In the previous posts about pen names, I’ve stayed fairly theoretical; all the reasons you should (and occasionally, shouldn’t) use pen names.
As I write this post in June 2020, my stance on the use of pen names is:
- If you’re prolific and write in more than one genre, you must use a pen name for each, if you want to maximize your sales. It’s no longer a luxury or even an affectation to use pen names. It’s purely good business sense.
- If you’re not terribly prolific (let’s say, less than a book every six weeks), then you should probably not be writing in a different genre at all. But if you insist on diving over the Amazon 30 Day Cliff by writing in more than one genre, you’re still better off using a pen name to keep your Also Boughts clean.
- And you should work on getting the books out there faster—which is what this site is all about.
- If you’re already using more than one pen name, consider deeply whether you want to be open or closed about those pen names. Using an open pen name will help keep your readers in their separate genres, but there will be some cross-over, because readers are loyal to authors they love. If your different genres have no cross-genre appeal (Christian romance and, say, horror. Or Erotica and children’s fiction), then you should keep the divide between your pen names absolute. Don’t tell readers of one pen name about the work you do under the other pen name.
I did do a quick dip down into the practical side of juggling pen names, and I thought I’d get back into the weeds again for this post, as I’m still getting questions about how to manage it all.
I have for a number of years now been slowly separating the genres I write into various pen names.
Earlier this year, I ramped up that effort, and also severed the more obvious links between two of the pen names. There are now no (even buried) links leading a reader from one name to the other. This means relying upon readers discovering the pen names organically. It’s a slower way to build a platform and readership, but it is becoming even more vital, these days, to work with the algorithms.
The Amazon Cliff Might Be More Deadly Than We Think
I currently have three active pen names. As I indicated in the earlier part of this series, if you’re using multiples, the easiest way to handle them is to rotate through them, one book after another, so that no single pen name or series is neglected.
However, earlier this year I came across anecdotal claims from authors who do use pen names that Amazon penalizes authors who fail to publish less frequently than every thirty days, not just overall, but for every single pen name.
In other words, it’s not enough to write a book every four weeks and rotate through your pen names. Amazon wants to see each pen name publish more frequently than every 30 days.
That seems like an impossible task. And there is no evidence one way or another, because writing in multiple names and genres and still releasing every 30 days for each pen name is next to impossible.
However, that is what I have set out to do – to find out for myself (and you).
One of my genres is becoming moribund. Sales have tanked badly despite everything I’ve done to revive them.
On the other hand, one of the other pen names is booming, with hardly any effort on my part. Organic sales are scaling upward very nicely indeed.
I have put aside the failing genre, for now, and for the next six months to a year, I will write in just the two other genres.
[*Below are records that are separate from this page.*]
(** * The visual-script compiler of dream-emulator

    A shallow embedding of [src/compiler/visual-script-compiler.ts]
    (class [VisualScriptCompiler]) and of the graph types it reads from
    [src/store/index.ts], followed by the properties of the compiler.

    Conventions of the embedding.
    - A JavaScript string is a sequence of code units; it is embedded as a
      [string], one [ascii] per code unit, so the ids, handles and labels
      covered are those whose code units are below 256.
    - A JavaScript [Map] is insertion ordered: it is embedded as an
      association list with unique keys, [set] overwriting in place or
      appending ([jsmap]).
    - The compiler object ([indentLevel], [output], [nodeOutputs]) is
      threaded explicitly, and an exception ends the run: [M A] is a state
      and error monad.  [RangeError] is what JavaScript raises when the
      call stack is exhausted (the [depth] argument of [compileNode] is the
      number of nested calls the stack can hold) and when
      [String.prototype.repeat] receives a negative count; [TypeError] is
      what it raises when a property of [undefined] is read.
    - The fields of a node that the compiler never reads ([position],
      [inputs], [outputs]) are left out; [data] keeps the three entries the
      compiler reads, each absent or of the type the compiler takes it to
      have (a string for [label] and [componentType], an array of strings
      for [components]).
    - An entry of the array [topologicalSort] returns is [nodeMap.get(id)!],
      a node or [undefined]: the array is a list of options
      ([topologicalSort_defined] shows that no entry is [undefined]). *)

From Stdlib Require Import String Ascii List ZArith Lia Bool Arith PeanoNat.
From Stdlib Require Import Permutation.
Import ListNotations.

Local Open Scope string_scope.
Local Open Scope list_scope.

(** String concatenation ([+] on strings, template literals); [++] is kept
    for lists. *)
Infix "+++" := String.append (right associativity, at level 60).

(* ================================================================== *)
(** ** JavaScript values used by the compiler *)

Module JS.
(** C8.  In every run of a session the messages sent to the mailbox are, in
    the order of arrival, the messages decoded from the frames read, but for
    the last one while [read] holds it or if [read] gave it up on
    cancellation; frames of unknown type and malformed frames leave no
    message; what was received and what the mailbox holds are, in that
    order, what was sent.  And a read error takes [read] out of its loop for
    good: after it no frame is read and no message sent, and the deferred
    [s.cancel()] is ready where it has not yet cancelled the context. *)
Theorem reader_keeps_arrival_order (conn0 : websocket.Conn) (moves : list move)
    (s : system) :
  websocket.closed conn0 = None ->
  exec (init conn0) moves = Some s ->
  (exists held,
      decoded (frames s) = pushed s ++ held
      /\ (length held <= 1)%nat
      /\ (rd s = RSelect \/ rd s = RRead -> held = []))
  /\ received s ++ mailbox s = pushed s
  /\ (forall before err after mid,
         moves = before ++ ReaderRead (inl err) :: after ->
         exec (init conn0) before = Some mid ->
         reader_left (rd s) = true
         /\ frames s = frames mid /\ pushed s = pushed mid
         /\ (ctx_done s = true
             \/ exists s', step s ReaderCancel = Some s' /\ ctx_done s' = true)).
Proof.
  intros Hopen Hrun.
  destruct (reachable_invariants conn0 _ s Hopen Hrun)
    as [Hsync ((held & Hdec & Hheld) & Hfifo & _)].
  split; [|split].
  - exists held. split; [exact Hdec|]. split.
    + destruct (rd s); subst; cbn; lia.
    + intros [Hr|Hr]; rewrite Hr in Hheld; exact Hheld.
  - symmetry. exact Hfifo.
  - intros before err after mid -> Hmid.
    rewrite exec_app, Hmid in Hrun. cbn [exec] in Hrun.
    destruct (step mid (ReaderRead (inl err))) as [s1|] eqn:Hs1; [|discriminate].
    destruct (read_error_step mid err s1 Hs1) as (Hrd1 & Hf1 & Hp1).
    assert (Hleft1 : reader_left (rd s1) = true) by (rewrite Hrd1; reflexivity).
    destruct (reader_left_exec after s1 s Hleft1 Hrun) as (Hl & Hf & Hp).
    rewrite Hf, Hp, Hf1, Hp1. split; [exact Hl|]. split; [reflexivity|].
    split; [reflexivity|].
    destruct Hsync as (_ & Hcancelled & _).
    destruct (rd s) eqn:Hr; try discriminate.
    + right. apply reader_cancel_ready. exact Hr.
    + left. apply Hcancelled. reflexivity.
    + left. apply Hcancelled. reflexivity.
Qed.

Lemma reader_keeps_arrival_order_witness :
  websocket.closed websocket.dialed = None
  /\ exec (init websocket.dialed) read_run = Some read_run_end
  /\ pushed read_run_end = [clear_message; agent_media]
  /\ (exists held,
         decoded (frames read_run_end) = pushed read_run_end ++ held
         /\ (length held <= 1)%nat
         /\ (rd read_run_end = RSelect \/ rd read_run_end = RRead -> held = []))
  /\ received read_run_end ++ mailbox read_run_end = pushed read_run_end
  /\ reader_left (rd read_run_end) = true
  /\ frames read_run_end = frames frames_run_end
  /\ pushed read_run_end = pushed frames_run_end.
Proof.
  assert (Hrun : exec (init websocket.dialed) read_run = Some read_run_end)
    by reflexivity.
  split; [reflexivity|]. split; [exact Hrun|]. split; [reflexivity|].
  destruct (reader_keeps_arrival_order websocket.dialed read_run read_run_end
              eq_refl Hrun) as (Horder & Hfifo & Herr).
  split; [exact Horder|]. split; [exact Hfifo|].
  destruct (Herr frames_run (TransportError "connection reset") [PingerTick None]
              frames_run_end eq_refl eq_refl) as (Hl & Hf & Hp & _).
  split; [exact Hl|]. split; [exact Hf|exact Hp].
Defined.



End session_claims.

(** * Further properties *)

(** ** The codec *)

Section codec_more.


Lemma object_into_event {T : Type} (field : string -> json -> T -> error + T)
    (ev : T -> MessageType) :
  (forall key v m m',
      field key v m = inr m' ->
      genericMsg_field key v (genericMsg.mk (ev m)) = inr (genericMsg.mk (ev m'))) ->
  forall members m m',
    object_into field members m = inr m' ->
    object_into genericMsg_field members (genericMsg.mk (ev m))
    = inr (genericMsg.mk (ev m')).
Proof.
  intros Hf members. induction members as [|[key v] rest IH]; intros m m' H; cbn in *.
  - injection H as <-. reflexivity.
  - destruct (field key v m) as [err|m1] eqn:Hm1; [discriminate|].
    rewrite (Hf key v m m1 Hm1). exact (IH m1 m' H).
Qed.

Ltac event_field :=
  unfold genericMsg_field;
  cbn [genericMsg.Event AckMessage.Event MediaOutputMessage.Event ClearMessage.Event
       DTMFMessage.Event CustomMessage.Event];
  repeat match goal with
         | |- context [binds ?k ?n] => destruct (binds k n)
         | |- context [into_string ?t ?c ?v] => destruct (into_string t c v)
         | |- context [into_StreamConfig ?c ?v] => destruct (into_StreamConfig c v)
         | |- context [into_Media ?c ?v] => destruct (into_Media c v)
         | |- context [into_Metadata ?c ?v] => destruct (into_Metadata c v)
         end;
  cbn; intros H; try discriminate; injection H as <-; reflexivity.

Lemma AckMessage_field_event key v m m' :
  AckMessage_field key v m = inr m' ->
  genericMsg_field key v (genericMsg.mk (AckMessage.Event m))
  = inr (genericMsg.mk (AckMessage.Event m')).
Proof. destruct m as [ev sid cfg]. unfold AckMessage_field. event_field. Qed.

Lemma MediaOutputMessage_field_event key v m m' :
  MediaOutputMessage_field key v m = inr m' ->
  genericMsg_field key v (genericMsg.mk (MediaOutputMessage.Event m))
  = inr (genericMsg.mk (MediaOutputMessage.Event m')).
Proof. destruct m as [ev sid media]. unfold MediaOutputMessage_field. event_field. Qed.

Lemma ClearMessage_field_event key v m m' :
  ClearMessage_field key v m = inr m' ->
  genericMsg_field key v (genericMsg.mk (ClearMessage.Event m))
  = inr (genericMsg.mk (ClearMessage.Event m')).
Proof. destruct m as [ev sid]. unfold ClearMessage_field. event_field. Qed.

Lemma DTMFMessage_field_event key v m m' :
  DTMFMessage_field key v m = inr m' ->
  genericMsg_field key v (genericMsg.mk (DTMFMessage.Event m))
  = inr (genericMsg.mk (DTMFMessage.Event m')).
Proof. destruct m as [ev sid dtmf]. unfold DTMFMessage_field. event_field. Qed.

Lemma CustomMessage_field_event key v m m' :
  CustomMessage_field key v m = inr m' ->
  genericMsg_field key v (genericMsg.mk (CustomMessage.Event m))
  = inr (genericMsg.mk (CustomMessage.Event m')).
Proof. destruct m as [ev sid md]. unfold CustomMessage_field. event_field. Qed.

Ltac decoded_case Hg H lem :=
  match type of H with
  | context [struct_into ?n ?f ?z (JObject ?ms)] =>
      let m' := fresh "m'" in
      let Hm := fresh "Hm" in
      let He := fresh "He" in
      cbn [struct_into] in H;
      destruct (object_into f ms z) as [?|m'] eqn:Hm; cbn in H; [discriminate|];
      injection H as <-;
      pose proof (eq_trans (eq_sym Hg) (object_into_event f _ lem ms z m' Hm)) as He;
      injection He as He;
      unfold discriminator, into_genericMsg; cbn [json_Unmarshal struct_into];
      rewrite Hg; cbn;
      repeat split; try (rewrite <- He; reflexivity);
      apply list_elem_of_In; cbn; tauto
  end.

Lemma decoded_message_facts (d : data) (msg : Message) :
  UnmarshalMessage d = inr msg ->
  discriminator d = inr (Message_Type msg)
  /\ Message_Event msg = Message_Type msg
  /\ Message_Type msg ∈ dispatched.
Proof.
  intros H. unfold UnmarshalMessage in H.
  destruct d as [|doc]; [discriminate|]. cbn [json_Unmarshal] in H.
  destruct (into_genericMsg genericMsg.zero doc) as [e|[event]] eqn:Hg; [discriminate|].
  cbn [genericMsg.Event] in H. unfold into_genericMsg in Hg.
  destruct doc as [| | | | |members];
    try (cbn in Hg; discriminate);
    try (cbn in Hg; injection Hg as <-; cbn in H; discriminate).
  cbn [struct_into] in Hg.
  destruct (String.eqb event MessageTypeAck) eqn:E1;
    [apply String.eqb_eq in E1; subst event; cbn [into_Message] in H;
     decoded_case Hg H AckMessage_field_event|].
  destruct (String.eqb event MessageTypeMediaOutput) eqn:E2;
    [apply String.eqb_eq in E2; subst event; cbn [into_Message] in H;
     decoded_case Hg H MediaOutputMessage_field_event|].
  destruct (String.eqb event MessageTypeClear) eqn:E3;
    [apply String.eqb_eq in E3; subst event; cbn [into_Message] in H;
     decoded_case Hg H ClearMessage_field_event|].
  destruct (String.eqb event MessageTypeDTMF) eqn:E4;
    [apply String.eqb_eq in E4; subst event; cbn [into_Message] in H;
     decoded_case Hg H DTMFMessage_field_event|].
  destruct (String.eqb event MessageTypeCustom) eqn:E5;
    [apply String.eqb_eq in E5; subst event; cbn [into_Message] in H;
     decoded_case Hg H CustomMessage_field_event|].
  discriminate.
Qed.

(** X2.  A message that [UnmarshalMessage] returns is of the variant the
    discriminator of the frame names, one of the five of the dispatch, and
    its [Event] field holds that discriminator. *)
Theorem decoded_message_has_its_discriminator (d : data) (msg : Message) :
  UnmarshalMessage d = inr msg ->
  discriminator d = inr (Message_Type msg)
  /\ Message_Event msg = Message_Type msg
  /\ Message_Type msg ∈ dispatched.
Proof. exact (decoded_message_facts d msg). Qed.

Lemma decoded_message_has_its_discriminator_witness :
  UnmarshalMessage bare_ack
  = inr (Ack (AckMessage.mk MessageTypeAck "" (StreamConfig.mk "")))
  /\ discriminator bare_ack = inr MessageTypeAck.
Proof.
  assert (H : UnmarshalMessage bare_ack
              = inr (Ack (AckMessage.mk MessageTypeAck "" (StreamConfig.mk ""))))
    by reflexivity.
  split; [exact H|].
  exact (proj1 (decoded_message_has_its_discriminator bare_ack _ H)).
Defined.

(** X3.  What came out of the decoder goes through the encoder and the decoder
    unchanged. *)
Theorem decoded_messages_round_trip (d : data) (msg : Message) :
  UnmarshalMessage d = inr msg -> decode_encode_Message msg = inr msg.
Proof.
  intros H. destruct (decoded_message_facts d msg H) as (_ & Hev & Hin).
  exact (decode_encode_dispatched msg Hev Hin).
Qed.

Lemma decoded_messages_round_trip_witness :
  UnmarshalMessage bare_ack
  = inr (Ack (AckMessage.mk MessageTypeAck "" (StreamConfig.mk "")))
  /\ decode_encode_Message (Ack (AckMessage.mk MessageTypeAck "" (StreamConfig.mk "")))
     = inr (Ack (AckMessage.mk MessageTypeAck "" (StreamConfig.mk ""))).
Proof.
  split; [reflexivity|].
  exact (decoded_messages_round_trip bare_ack _ eq_refl).
Defined.






Lemma object_into_no_event (members : list (string * json)) (g : genericMsg.t) :
  Forall (fun kv => binds kv.1 "event" = false) members ->
  object_into genericMsg_field members g = inr g.
Proof.
  induction 1 as [|[k v] rest Hk _ IH]; cbn; [reflexivity|].
  unfold genericMsg_field at 1. cbn in Hk. rewrite Hk. exact IH.
Qed.
(** * Element builders of the card view library (lib/Elements/index.js)

    A shallow embedding of the [Elements] class: the JavaScript values the
    builders read and return, destructuring with defaults, the mention
    rewrite done with a global regular expression, and the eight builder
    methods.  The theorems at the end relate the builders to the prose
    specification of the library. *)

From Stdlib Require Import String Ascii List Bool Arith Lia.
From Stdlib Require Import Floats.PrimFloat.
Import ListNotations.

Open Scope string_scope.

Set Warnings "-register-all".

(** ** JavaScript values *)

(** The data the builders handle: primitives, arrays and plain objects.
    A number is an IEEE double.  An object is the list of its own
    properties in insertion order; a property read takes the first binding
    of the key.  Function values, getters and exotic objects are outside
    the model.  A string is a sequence of code units; the regular
    expression of the source names only ASCII characters and treats every
    other code unit alike, so one [ascii] stands for one code unit. *)
Inductive value : Type :=
| VUndefined : value
| VNull : value
| VBool (b : bool) : value
| VNum (n : float) : value
| VStr (s : string) : value
| VArr (items : list value) : value
| VObj (props : list (string * value)) : value.

Definition object := list (string * value).

(** The only exception the builders can raise. *)
Inductive error : Type :=
| TypeError : error.

Inductive result (A : Type) : Type :=
| Ok (a : A) : result A
| Throw (e : error) : result A.

Arguments Ok {A} a.
Arguments Throw {A} e.

Definition bind {A B : Type} (r : result A) (k : A -> result B) : result B :=
  match r with
  | Ok a => k a
  | Throw e => Throw e
  end.

Notation "x <- r ;; k" := (bind r (fun x => k))
  (at level 61, r at next level, right associativity).

(** [ToBoolean]. *)
Definition truthy (v : value) : bool :=
  match v with
  | VUndefined | VNull => false
  | VBool b => b
  | VNum n => negb (PrimFloat.is_zero n || PrimFloat.is_nan n)
  | VStr s => negb (s =? "")
  | VArr _ | VObj _ => true
  end.

(** The [typeof] operator. *)
Definition typeof (v : value) : string :=
  match v with
  | VUndefined => "undefined"
  | VNull => "object"
  | VBool _ => "boolean"
  | VNum _ => "number"
  | VStr _ => "string"
  | VArr _ | VObj _ => "object"
  end.

Fixpoint lookup (k : string) (o : object) : option value :=
  match o with
  | [] => None
  | (k', v) :: o' => if k' =? k then Some v else lookup k o'
  end.
(** ** Runs of the main loop *)

Lemma shown_updateSpeed (a b : indicator) (r : settled stats) :
  shown a = shown b -> shown (_updateSpeed a r) = shown (_updateSpeed b r).
Proof.
  unfold shown. intros H. injection H as Ht Hr Hx.
  destruct r as [s|]; cbn [_updateSpeed text _previousRxBytes _previousTxBytes];
    [|congruence].
  unfold downloadRate, uploadRate. rewrite Hr, Hx. reflexivity.
Qed.

Lemma shown_step (w w' : loop) (e : event) :
  step w e = Some w' ->
  shown (this w')
  = match e with
    | ReadDone (Some contents) =>
        shown (_updateSpeed (this w) (Resolved (parseStats contents)))
    | _ => shown (this w)
    end.
Proof.
  destruct e as [| |id|[contents|]]; simpl; intros S.
  - injection S as <-. reflexivity.
  - injection S as <-. unfold stopUpdate.
    destruct (_updateTimer (this w)); reflexivity.
  - destruct (existsb (Pos.eqb id) (sources w)); [|discriminate].
    injection S as <-. reflexivity.
  - destruct (pending w); [discriminate|]. injection S as <-. reflexivity.
  - destruct (pending w); [discriminate|]. injection S as <-. reflexivity.
Qed.

(** X13: the label and the stored totals after any run of events are those
    obtained by feeding [_updateSpeed] the reads that succeeded, in their
    order, and nothing else: starting, stopping, timer firings and failed
    reads change neither. *)
Theorem label_follows_successful_reads (es : list event) (w w' : loop) :
  run w es = Some w' ->
  shown (this w')
  = shown (fold_left
             (fun i contents => _updateSpeed i (Resolved (parseStats contents)))
             (successes es) (this w)).
Proof.
  assert (forall es w w' i,
            shown (this w) = shown i -> run w es = Some w' ->
            shown (this w')
            = shown (fold_left
                       (fun i contents =>
                          _updateSpeed i (Resolved (parseStats contents)))
                       (successes es) i)) as G.
  { clear. induction es as [|e es IH]; intros w w' i H R; simpl in R.
    - injection R as <-. exact H.
    - destruct (step w e) as [w1|] eqn:S; [|discriminate].
      pose proof (shown_step w w1 e S) as H1.
      destruct e as [| |id|[contents|]]; cbn [successes flat_map app];
        try (apply (IH w1 w' i); [congruence | exact R]).
      cbn [fold_left].
      apply (IH w1 w'); [|exact R].
      rewrite H1. apply shown_updateSpeed, H. }
  intros R. apply (G es w w' (this w) eq_refl R).
Qed.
In addition, to gauge the behavior of the algorithms and the 30 Day Cliff, I am doubling my daily word count so I can put out a book every two weeks, meaning I will be releasing a book in each pen name, every 28 days.
You may have already noticed that uptick in wordage in my weekly log posts.
In a few months’ time, I should be able to analyze the results and decide if the 30 Day Cliff really is for each pen name, or for the author’s KDP account overall. I will report back on this, and what it means for authors and their pen names.
Another Approach to Pen Names
In this entire series, I’ve not mentioned using pen names as market research, for most authors blanche at the merely the idea of writing under two names and being prolific and get all wound up about their “children” and the art of writing fiction, so suggesting that pen names are tools tends to raise hackles. A lot.
But pen names should be considered as useful tools in your business’ arsenal of tools and tactics.
Even more extreme: You should use pen names to experiment and find a niche that works for you.
For twenty years, my primary genre has worked for me. Now it doesn’t. I’m putting aside the genre and the name and getting on with other types of writing to see what sticks.
Some authors will write a single series under a pen name to see if the series gets picked up by readers. If it doesn’t, they shrug and move on to a different name + series, and repeat until they find a niche that has traction.
I think waiting only for the length of three books or so might be a little hasty. Readers can be slow to find new authors. I’m going all in on my other pen names—a few series of about five books each, publishing regularly and rapidly. After a year, I’ll have a good idea of how they’re going and can decide to continue or drop one or the other.
I will promote and market the moribund genre in the meantime, and in a year or so, I may write a new series (or finish an incomplete one) and see if interest has revived in that pen name.
Indie authors are often cited as being highly flexible, able to respond to market shifts far more swiftly than traditional publishing, which takes over a year to bring a book to bookstore shelves. This is an advantage you should utilize to the hilt. Using pen names to adjust to market demands is another way to do that.
This is another way learning how to write and release rapidly will benefit your career.